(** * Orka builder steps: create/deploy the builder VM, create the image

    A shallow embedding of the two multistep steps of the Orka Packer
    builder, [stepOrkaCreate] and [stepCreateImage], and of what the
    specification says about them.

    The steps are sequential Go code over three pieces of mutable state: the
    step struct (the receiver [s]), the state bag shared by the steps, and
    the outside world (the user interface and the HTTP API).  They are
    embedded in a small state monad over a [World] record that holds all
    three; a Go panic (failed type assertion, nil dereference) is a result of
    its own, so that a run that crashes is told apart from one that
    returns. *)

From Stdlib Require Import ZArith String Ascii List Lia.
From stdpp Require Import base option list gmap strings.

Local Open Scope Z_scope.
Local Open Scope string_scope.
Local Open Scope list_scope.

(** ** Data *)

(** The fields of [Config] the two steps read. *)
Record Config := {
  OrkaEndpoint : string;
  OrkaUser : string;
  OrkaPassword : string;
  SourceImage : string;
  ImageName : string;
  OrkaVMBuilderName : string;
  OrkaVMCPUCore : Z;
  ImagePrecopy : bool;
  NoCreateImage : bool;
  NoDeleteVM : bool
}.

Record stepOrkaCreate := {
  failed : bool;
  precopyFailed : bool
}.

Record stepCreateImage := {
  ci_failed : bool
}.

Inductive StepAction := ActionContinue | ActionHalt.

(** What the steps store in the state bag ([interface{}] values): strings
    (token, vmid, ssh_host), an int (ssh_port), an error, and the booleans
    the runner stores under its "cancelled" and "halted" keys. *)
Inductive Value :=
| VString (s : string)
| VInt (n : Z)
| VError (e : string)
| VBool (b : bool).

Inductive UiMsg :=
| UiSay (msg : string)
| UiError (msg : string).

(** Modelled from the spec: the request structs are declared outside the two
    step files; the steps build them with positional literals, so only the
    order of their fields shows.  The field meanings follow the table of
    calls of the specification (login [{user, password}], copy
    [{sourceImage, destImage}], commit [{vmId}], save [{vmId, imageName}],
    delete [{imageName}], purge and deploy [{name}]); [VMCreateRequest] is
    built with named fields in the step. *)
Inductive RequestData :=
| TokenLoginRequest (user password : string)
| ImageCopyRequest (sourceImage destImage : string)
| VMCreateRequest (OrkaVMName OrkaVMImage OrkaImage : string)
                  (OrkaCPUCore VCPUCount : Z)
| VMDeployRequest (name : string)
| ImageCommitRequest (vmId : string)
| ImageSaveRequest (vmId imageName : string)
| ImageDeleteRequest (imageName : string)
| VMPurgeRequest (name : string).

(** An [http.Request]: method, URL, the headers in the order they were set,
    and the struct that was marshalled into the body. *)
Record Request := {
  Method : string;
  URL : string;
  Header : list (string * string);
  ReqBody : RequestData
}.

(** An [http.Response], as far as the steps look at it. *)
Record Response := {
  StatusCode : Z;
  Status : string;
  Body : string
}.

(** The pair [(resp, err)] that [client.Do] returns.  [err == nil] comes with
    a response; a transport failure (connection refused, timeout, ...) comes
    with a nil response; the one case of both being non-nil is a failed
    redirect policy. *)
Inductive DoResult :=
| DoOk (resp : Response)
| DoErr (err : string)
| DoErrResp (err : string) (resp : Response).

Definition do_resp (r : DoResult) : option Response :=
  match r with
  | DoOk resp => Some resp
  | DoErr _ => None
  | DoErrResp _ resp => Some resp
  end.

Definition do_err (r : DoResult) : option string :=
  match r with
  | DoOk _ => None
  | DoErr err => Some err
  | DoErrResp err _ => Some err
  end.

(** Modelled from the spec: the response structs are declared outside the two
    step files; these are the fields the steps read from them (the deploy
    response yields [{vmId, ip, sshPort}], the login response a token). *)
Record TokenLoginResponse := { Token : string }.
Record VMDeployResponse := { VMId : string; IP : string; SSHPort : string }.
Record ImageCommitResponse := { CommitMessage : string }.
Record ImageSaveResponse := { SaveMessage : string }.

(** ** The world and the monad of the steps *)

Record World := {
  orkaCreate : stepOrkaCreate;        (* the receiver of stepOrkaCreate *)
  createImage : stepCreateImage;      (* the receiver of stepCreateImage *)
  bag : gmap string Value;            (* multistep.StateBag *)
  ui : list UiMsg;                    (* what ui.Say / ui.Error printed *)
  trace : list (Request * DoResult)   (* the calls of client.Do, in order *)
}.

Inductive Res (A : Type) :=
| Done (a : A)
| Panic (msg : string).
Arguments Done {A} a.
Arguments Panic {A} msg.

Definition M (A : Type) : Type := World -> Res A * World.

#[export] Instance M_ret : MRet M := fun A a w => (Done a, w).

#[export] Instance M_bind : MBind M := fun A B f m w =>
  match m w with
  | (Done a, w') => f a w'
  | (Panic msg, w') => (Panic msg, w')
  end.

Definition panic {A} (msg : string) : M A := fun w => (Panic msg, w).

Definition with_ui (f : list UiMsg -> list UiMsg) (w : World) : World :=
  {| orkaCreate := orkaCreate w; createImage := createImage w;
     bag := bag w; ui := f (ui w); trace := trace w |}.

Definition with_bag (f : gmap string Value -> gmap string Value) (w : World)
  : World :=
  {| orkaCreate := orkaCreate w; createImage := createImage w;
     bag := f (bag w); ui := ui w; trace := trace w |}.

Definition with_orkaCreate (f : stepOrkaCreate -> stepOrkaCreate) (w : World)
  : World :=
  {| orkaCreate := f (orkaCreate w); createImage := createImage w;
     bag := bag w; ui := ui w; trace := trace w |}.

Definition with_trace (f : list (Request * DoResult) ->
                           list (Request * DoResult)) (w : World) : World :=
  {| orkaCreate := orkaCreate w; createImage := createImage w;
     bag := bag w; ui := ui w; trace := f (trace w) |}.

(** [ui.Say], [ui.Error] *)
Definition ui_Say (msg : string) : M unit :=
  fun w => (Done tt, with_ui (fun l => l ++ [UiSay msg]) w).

--

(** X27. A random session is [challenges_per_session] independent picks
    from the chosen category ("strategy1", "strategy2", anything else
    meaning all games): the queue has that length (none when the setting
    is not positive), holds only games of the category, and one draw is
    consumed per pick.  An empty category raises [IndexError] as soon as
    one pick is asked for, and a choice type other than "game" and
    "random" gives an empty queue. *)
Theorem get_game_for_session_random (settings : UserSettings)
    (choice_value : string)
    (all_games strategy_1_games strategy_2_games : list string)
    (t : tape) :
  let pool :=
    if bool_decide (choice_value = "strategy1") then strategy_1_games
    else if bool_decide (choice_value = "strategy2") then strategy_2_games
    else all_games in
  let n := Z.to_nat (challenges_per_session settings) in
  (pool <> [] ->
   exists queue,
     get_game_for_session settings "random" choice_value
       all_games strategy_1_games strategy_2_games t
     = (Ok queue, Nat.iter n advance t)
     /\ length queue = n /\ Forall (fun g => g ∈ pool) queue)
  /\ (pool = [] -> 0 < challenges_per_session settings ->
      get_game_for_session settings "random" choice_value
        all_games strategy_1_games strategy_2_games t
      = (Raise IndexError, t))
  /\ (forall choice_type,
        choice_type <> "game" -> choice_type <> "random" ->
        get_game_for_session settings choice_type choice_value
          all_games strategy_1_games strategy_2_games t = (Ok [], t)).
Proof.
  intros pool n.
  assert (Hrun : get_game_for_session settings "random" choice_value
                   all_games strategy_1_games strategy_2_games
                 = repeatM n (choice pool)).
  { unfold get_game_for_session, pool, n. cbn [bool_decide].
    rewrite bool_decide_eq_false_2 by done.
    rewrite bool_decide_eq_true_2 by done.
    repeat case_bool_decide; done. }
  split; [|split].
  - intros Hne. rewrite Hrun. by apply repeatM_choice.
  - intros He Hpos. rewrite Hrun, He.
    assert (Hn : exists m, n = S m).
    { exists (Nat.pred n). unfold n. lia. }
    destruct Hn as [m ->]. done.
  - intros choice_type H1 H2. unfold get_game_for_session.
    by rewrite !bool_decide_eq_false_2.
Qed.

==

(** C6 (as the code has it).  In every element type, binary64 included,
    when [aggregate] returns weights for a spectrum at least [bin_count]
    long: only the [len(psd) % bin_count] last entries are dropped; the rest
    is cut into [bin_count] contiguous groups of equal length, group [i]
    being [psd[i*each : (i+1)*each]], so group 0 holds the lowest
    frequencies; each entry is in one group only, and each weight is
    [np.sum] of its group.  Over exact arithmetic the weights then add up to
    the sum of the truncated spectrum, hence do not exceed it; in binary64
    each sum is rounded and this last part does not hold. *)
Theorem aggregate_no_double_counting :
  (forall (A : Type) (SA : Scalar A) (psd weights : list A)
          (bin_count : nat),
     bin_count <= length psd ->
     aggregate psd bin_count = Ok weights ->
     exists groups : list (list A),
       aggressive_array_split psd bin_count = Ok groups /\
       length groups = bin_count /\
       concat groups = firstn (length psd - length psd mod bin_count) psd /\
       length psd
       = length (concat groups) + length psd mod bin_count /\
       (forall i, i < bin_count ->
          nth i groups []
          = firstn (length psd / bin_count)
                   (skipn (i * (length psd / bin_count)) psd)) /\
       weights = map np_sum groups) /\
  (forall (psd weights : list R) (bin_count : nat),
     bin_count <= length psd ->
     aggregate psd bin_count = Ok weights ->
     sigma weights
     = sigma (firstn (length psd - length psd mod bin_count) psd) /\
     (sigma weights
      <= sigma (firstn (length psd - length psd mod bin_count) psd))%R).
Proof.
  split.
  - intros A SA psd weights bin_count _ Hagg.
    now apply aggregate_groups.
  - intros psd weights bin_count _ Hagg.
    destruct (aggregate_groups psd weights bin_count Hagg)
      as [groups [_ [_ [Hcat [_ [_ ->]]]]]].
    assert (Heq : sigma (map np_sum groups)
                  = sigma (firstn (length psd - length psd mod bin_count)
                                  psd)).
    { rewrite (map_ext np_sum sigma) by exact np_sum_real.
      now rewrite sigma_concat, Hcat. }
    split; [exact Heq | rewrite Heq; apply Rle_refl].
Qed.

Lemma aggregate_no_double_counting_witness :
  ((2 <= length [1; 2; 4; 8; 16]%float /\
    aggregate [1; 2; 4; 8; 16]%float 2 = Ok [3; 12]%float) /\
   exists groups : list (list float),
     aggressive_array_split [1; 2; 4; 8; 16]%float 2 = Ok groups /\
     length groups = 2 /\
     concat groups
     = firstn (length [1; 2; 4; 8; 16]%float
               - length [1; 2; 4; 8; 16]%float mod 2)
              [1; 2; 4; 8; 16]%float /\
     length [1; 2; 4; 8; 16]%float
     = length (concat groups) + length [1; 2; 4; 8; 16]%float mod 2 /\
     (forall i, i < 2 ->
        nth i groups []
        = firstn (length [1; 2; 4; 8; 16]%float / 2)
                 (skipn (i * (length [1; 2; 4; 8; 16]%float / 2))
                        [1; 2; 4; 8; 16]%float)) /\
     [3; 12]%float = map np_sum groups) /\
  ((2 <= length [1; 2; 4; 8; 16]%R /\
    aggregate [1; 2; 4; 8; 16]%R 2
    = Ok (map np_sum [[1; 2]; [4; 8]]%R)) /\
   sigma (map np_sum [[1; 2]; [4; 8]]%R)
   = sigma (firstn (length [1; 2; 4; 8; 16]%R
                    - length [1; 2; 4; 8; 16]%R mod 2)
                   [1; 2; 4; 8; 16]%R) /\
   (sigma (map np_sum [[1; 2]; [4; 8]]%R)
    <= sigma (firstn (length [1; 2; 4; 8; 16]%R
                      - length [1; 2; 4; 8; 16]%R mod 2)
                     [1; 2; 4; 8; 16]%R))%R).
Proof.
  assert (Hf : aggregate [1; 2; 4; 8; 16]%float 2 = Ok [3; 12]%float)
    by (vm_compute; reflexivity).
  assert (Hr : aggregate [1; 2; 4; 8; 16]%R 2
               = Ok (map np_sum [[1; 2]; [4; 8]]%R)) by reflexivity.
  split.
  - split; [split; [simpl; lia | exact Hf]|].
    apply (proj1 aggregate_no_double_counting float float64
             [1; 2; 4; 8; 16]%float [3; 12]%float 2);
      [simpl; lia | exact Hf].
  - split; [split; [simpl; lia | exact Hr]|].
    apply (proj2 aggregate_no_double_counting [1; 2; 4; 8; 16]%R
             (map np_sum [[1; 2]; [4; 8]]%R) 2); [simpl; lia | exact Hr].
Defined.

What you should do ::
Taking the entries above, write out exactly the lines starting with the line containing "Token : string" and going on through the line containing "Definition ui_Say (msg", both included, and nothing else.

Completed exercise ::
Record TokenLoginResponse := { Token : string }.
Record VMDeployResponse := { VMId : string; IP : string; SSHPort : string }.
Record ImageCommitResponse := { CommitMessage : string }.
Record ImageSaveResponse := { SaveMessage : string }.

(** ** The world and the monad of the steps *)

Record World := {
  orkaCreate : stepOrkaCreate;        (* the receiver of stepOrkaCreate *)
  createImage : stepCreateImage;      (* the receiver of stepCreateImage *)
  bag : gmap string Value;            (* multistep.StateBag *)
  ui : list UiMsg;                    (* what ui.Say / ui.Error printed *)
  trace : list (Request * DoResult)   (* the calls of client.Do, in order *)
}.

Inductive Res (A : Type) :=
| Done (a : A)
| Panic (msg : string).
Arguments Done {A} a.
Arguments Panic {A} msg.

Definition M (A : Type) : Type := World -> Res A * World.

#[export] Instance M_ret : MRet M := fun A a w => (Done a, w).

#[export] Instance M_bind : MBind M := fun A B f m w =>
  match m w with
  | (Done a, w') => f a w'
  | (Panic msg, w') => (Panic msg, w')
  end.

Definition panic {A} (msg : string) : M A := fun w => (Panic msg, w).

Definition with_ui (f : list UiMsg -> list UiMsg) (w : World) : World :=
  {| orkaCreate := orkaCreate w; createImage := createImage w;
     bag := bag w; ui := f (ui w); trace := trace w |}.

Definition with_bag (f : gmap string Value -> gmap string Value) (w : World)
  : World :=
  {| orkaCreate := orkaCreate w; createImage := createImage w;
     bag := f (bag w); ui := ui w; trace := trace w |}.

Definition with_orkaCreate (f : stepOrkaCreate -> stepOrkaCreate) (w : World)
  : World :=
  {| orkaCreate := f (orkaCreate w); createImage := createImage w;
     bag := bag w; ui := ui w; trace := trace w |}.

Definition with_trace (f : list (Request * DoResult) ->
                           list (Request * DoResult)) (w : World) : World :=
  {| orkaCreate := orkaCreate w; createImage := createImage w;
     bag := bag w; ui := ui w; trace := f (trace w) |}.

(** [ui.Say], [ui.Error] *)
Definition ui_Say (msg : string) : M unit :=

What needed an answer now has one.